La version originale de la pièce a été commandée et créée par l’ensemble TM+ en collaboration avec l’artiste visuelle Justine Emard qui a créé une installation sonore d’objets en verre faisant partie de la pièce. Dans la nouvelle version créée par Musiques Nouvelles, les sons de cette installation ont été retravaillés et transformés en un paysage sonore électronique.

 

Giya Kancheli

Exil

Le compositeur géorgien Giya Kancheli (1935- 2019) a défini sa musique comme « une page blanche avec une faible trace de larme séchée ». Il a également déclaré à ce sujet : « Je serais heureux que mes œuvres soient perçues comme une tentative de sortir des ténèbres vers la lumière. »

Si son œuvre révèle un profond mysticisme, elle se dégage toutefois de toute religiosité orthodoxe.
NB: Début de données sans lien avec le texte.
(** * Study-Buddy front end: the markdown renderer and the chat client

    A shallow embedding of [script.js]: the regular-expression pipeline of
    [advancedMarkdownToHtml], [escapeHtml], and the submit / reply handlers
    that drive the chat transcript.

    JavaScript strings are sequences of UTF-16 code units; the regular
    expressions of the script carry no [u] flag, so they work on code units
    too.  A string is therefore a [list N]. *)

From Stdlib Require Import String Ascii List NArith Arith Bool Lia.
From Stdlib Require Import DecimalString.
Import ListNotations.

Set Implicit Arguments.

(* ================================================================= *)
(** ** Strings *)

Definition jsstring := list N.

(** A literal of the script, as code units. *)
Definition str (s : string) : jsstring :=
  map N_of_ascii (list_ascii_of_string s).

Definition NL : N := 10.
Definition LT : N := 60.   (* < *)
Definition GT : N := 62.   (* > *)
Definition AMP : N := 38.  (* & *)
Definition NBSP : N := 160.
Definition BT : N := 96.   (* ` *)
Definition STAR : N := 42. (* * *)
Definition HASH : N := 35. (* # *)
Definition DOT : N := 46.  (* . *)
Definition QUOT : N := 34.

(** ECMAScript LineTerminator. *)
Definition line_terminator (c : N) : bool :=
  ((c =? 10) || (c =? 13) || (c =? 8232) || (c =? 8233))%N.

(** ECMAScript WhiteSpace: TAB, VT, FF, ZWNBSP and the Unicode category Zs. *)
Definition white_space (c : N) : bool :=
  ((c =? 9) || (c =? 11) || (c =? 12) || (c =? 32) || (c =? 160)
   || (c =? 5760) || ((8192 <=? c) && (c <=? 8202))
   || (c =? 8239) || (c =? 8287) || (c =? 12288) || (c =? 65279))%N.
(** The body of [File.Close] in write mode, up to its [return]: the
    handle state (with the new document as changed) and the value of
    [err]. *)
Definition File_Close_body (h : Handle) (fc : fileCreation) (c : Ctx)
  : Ctx * fileCreation * option error :=
  let '(c1, err) := Handle_Close h c in
  match err with
  | Some e => (c1, fc, Some (OsError e))
  | None =>
      let newdoc := fc_newdoc fc in
      let olddoc := fc_olddoc fc in
      let written := fc_w fc in
      let md5sum := Some (md5_Sum (fc_hash fc)) in
      if fc_checkHash fc && negb (bytes_Equal (MD5Sum newdoc) md5sum) then
        (c1, fc, Some ErrInvalidHash)
      else
        let newdoc :=
          if Size newdoc <? 0 then set_Size written newdoc else newdoc in
        let newdoc :=
          if is_nil (MD5Sum newdoc) then set_MD5Sum md5sum newdoc
          else newdoc in
        if negb (Size newdoc =? written) then
          (c1, set_fc_newdoc newdoc fc, Some ErrContentLengthMismatch)
        else
          let '(c2, newdoc, err) :=
            match olddoc with
            | Some _ => UpdateDoc newdoc c1
            | None => CreateDoc newdoc c1
            end in
          (c2, set_fc_newdoc newdoc fc, err)
  end.

(** The function [File.Close] defers: it runs after the body, with the
    final value of [err]. The results of the calls it makes are dropped. *)
Definition File_Close_deferred (fc : fileCreation) (err : option error)
    (c : Ctx) : Ctx :=
  let werr := fc_err fc in
  match fc_olddoc fc with
  | Some _ =>
      if negb (is_nil err) || negb (is_nil werr) then
        fst (FS_Rename (fc_bakpath fc) (fc_newpath fc) c)
      else
        fst (FS_Remove (fc_bakpath fc) c)
  | None =>
      if negb (is_nil err) || negb (is_nil werr) then
        fst (FS_Remove (fc_newpath fc) c)
      else c
  end.

(** [File.Close] *)
Definition File_Close (f : File Handle) (c : Ctx)
  : Ctx * File Handle * option error :=
  match f_fc f with
  | None =>
      let '(c1, err) := Handle_Close (f_f f) c in
      (c1, f, option_map OsError err)
  | Some fc =>
      let '(c1, fc1, err) := File_Close_body (f_f f) fc c in
      (File_Close_deferred fc1 err c1,
       {| f_f := f_f f; f_fc := Some fc1 |}, err)
  end.

(** *** The metadata mutator *)

(** Modelled from the spec: [normalizeDocPatch] (not among the sources)
    fills every field the patch leaves unset from the current values of
    the document, and checks the result against the creation time.
    [data] holds the current values: file.go sets all its fields. *)
Definition normalizeDocPatch (data : FullPatch) (patch : DocPatch)
    (cdate : Time) : result FullPatch :=
  let full :=
    {| full_Name := default (full_Name data) (patch_Name patch);
       full_DirID := default (full_DirID data) (patch_DirID patch);
       full_RestorePath :=
         default (full_RestorePath data) (patch_RestorePath patch);
       full_Tags := default (full_Tags data) (patch_Tags patch);
       full_UpdatedAt := default (full_UpdatedAt data) (patch_UpdatedAt patch);
       full_Executable :=
         default (full_Executable data) (patch_Executable patch) |} in
  match validatePatch full cdate with
  | Some e => Err e
  | None => Ok full
  end.

(** [ModifyFileMetadata]: the context, the old document (its parent cache
    may have been filled), and the two results [(newdoc, err)]. *)
Definition ModifyFileMetadata (c : Ctx) (olddoc : FileDoc) (patch : DocPatch)
  : Ctx * FileDoc * option FileDoc * option error :=
  let cdate := CreatedAt olddoc in
  let data :=
    {| full_Name := Name olddoc;
       full_DirID := DirID olddoc;
       full_RestorePath := RestorePath olddoc;
       full_Tags := Tags olddoc;
       full_UpdatedAt := UpdatedAt olddoc;
       full_Executable := Executable olddoc |} in
  match normalizeDocPatch data patch cdate with
  | Err e => (c, olddoc, None, Some e)
  | Ok patch =>
  match NewFileDoc (full_Name patch) (full_DirID patch) (Size olddoc)
          (MD5Sum olddoc) (Mime olddoc) (Class_ olddoc) cdate
          (full_Executable patch) (full_Tags patch) with
  | Err e => (c, olddoc, None, Some e)
  | Ok newdoc =>
  let newdoc := set_RestorePath (full_RestorePath patch) newdoc in
  let '(newdoc, parent', err) :=
    if negb (String.eqb (DirID newdoc) (DirID olddoc)) then
      match FileDoc_Parent c newdoc with
      | (newdoc, Ok p) => (newdoc, Some p, None)
      | (newdoc, Err e) => (newdoc, None, Some e)
      end
    else (newdoc, parent olddoc, None) in
  match err with
  | Some e => (c, olddoc, None, Some e)
  | None =>
  let newdoc :=
    set_parent parent'
      (set_UpdatedAt (full_UpdatedAt patch)
         (SetRev (Rev olddoc) (SetID (ID olddoc) newdoc))) in
  let '(olddoc, r) := FileDoc_Path c olddoc in
  match r with
  | Err e => (c, olddoc, None, Some e)
  | Ok oldpath =>
  let '(newdoc, r) := FileDoc_Path c newdoc in
  match r with
  | Err e => (c, olddoc, None, Some e)
  | Ok newpath =>
  let '(c1, err) :=
    if negb (String.eqb newpath oldpath) then
      safeRenameFile oldpath newpath c
    else (c, None) in
  match err with
  | Some e => (c1, olddoc, None, Some e)
  | None =>
  let '(c2, err) :=
    if negb (Bool.eqb (Executable newdoc) (Executable olddoc)) then
      let '(c2, r) :=
        FS_Chmod newpath (getFileMode (Executable newdoc)) c1 in
      (c2, option_map OsError r)
    else (c1, None) in
  match err with
  | Some e => (c2, olddoc, None, Some e)
  | None =>
  let '(c3, newdoc, err) := UpdateDoc newdoc c2 in
  (c3, olddoc, Some newdoc, err)
  end end end end end end end.

(** *** The trash *)

(** Modelled from the spec: [tryOrUseSuffix] (not among the sources) calls
    the operation with the candidate name and, as long as it fails with a
    naming collision, calls it again with the next alternate name made
    from the candidate and the pattern, a bounded number of times. The
    operation acts on the variables [st] its closure has captured. *)
Fixpoint tryOrUseSuffix_from {St : Type} (retries : nat) (n : nat)
    (name format : string) (do : string -> St -> St * option error)
    (st : St) : St * option error :=
  let candidate :=
    match n with
    | O => name
    | _ => suffixedName format name n
    end in
  let '(st1, err) := do candidate st in
  match err with
  | None => (st1, None)
  | Some e =>
      if os_IsExist e then
        match retries with
        | O => (st1, Some e)
        | S retries' =>
            tryOrUseSuffix_from retries' (S n) name format do st1
        end
      else (st1, Some e)
  end.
Incantatoire, elle explore avec expressivité la dimension métaphysique de l’être humain, entre ascèse et illumination.

Dans Exil, pour soprano, instruments et bande magnétique, une pulsation lente, calme et douce envahit la quasi-totalité du cycle qui se décompose en cinq mouvements : Psaume 23, puis Einmal, Zäkle die Mandelin et Psaume du poète d’origine roumaine et de langue allemande Paul Celan (1920- 1970) qui prit la nationalité française en 1959 enfin Exil de l’Allemand Hans Sahl (1902-1993), expatrié aux États-Unis.

Au-delà du « je » qui souffre d’être privé de ses racines, une même quête d’identité unifie ces multiples voix nées de l’exil dans un silence que Kancheli qualifie d’« habité », un silence vivant, vibrant au-delà des limites du soi dans une fulgurante éternité poétique. En 1994, Giya Kancheli dédie le cycle Exil à Manfred Eicher, fondateur du label ECM. À cette époque, le compositeur habite encore Berlin qu’il quittera en 1995 pour s’installer à Anvers.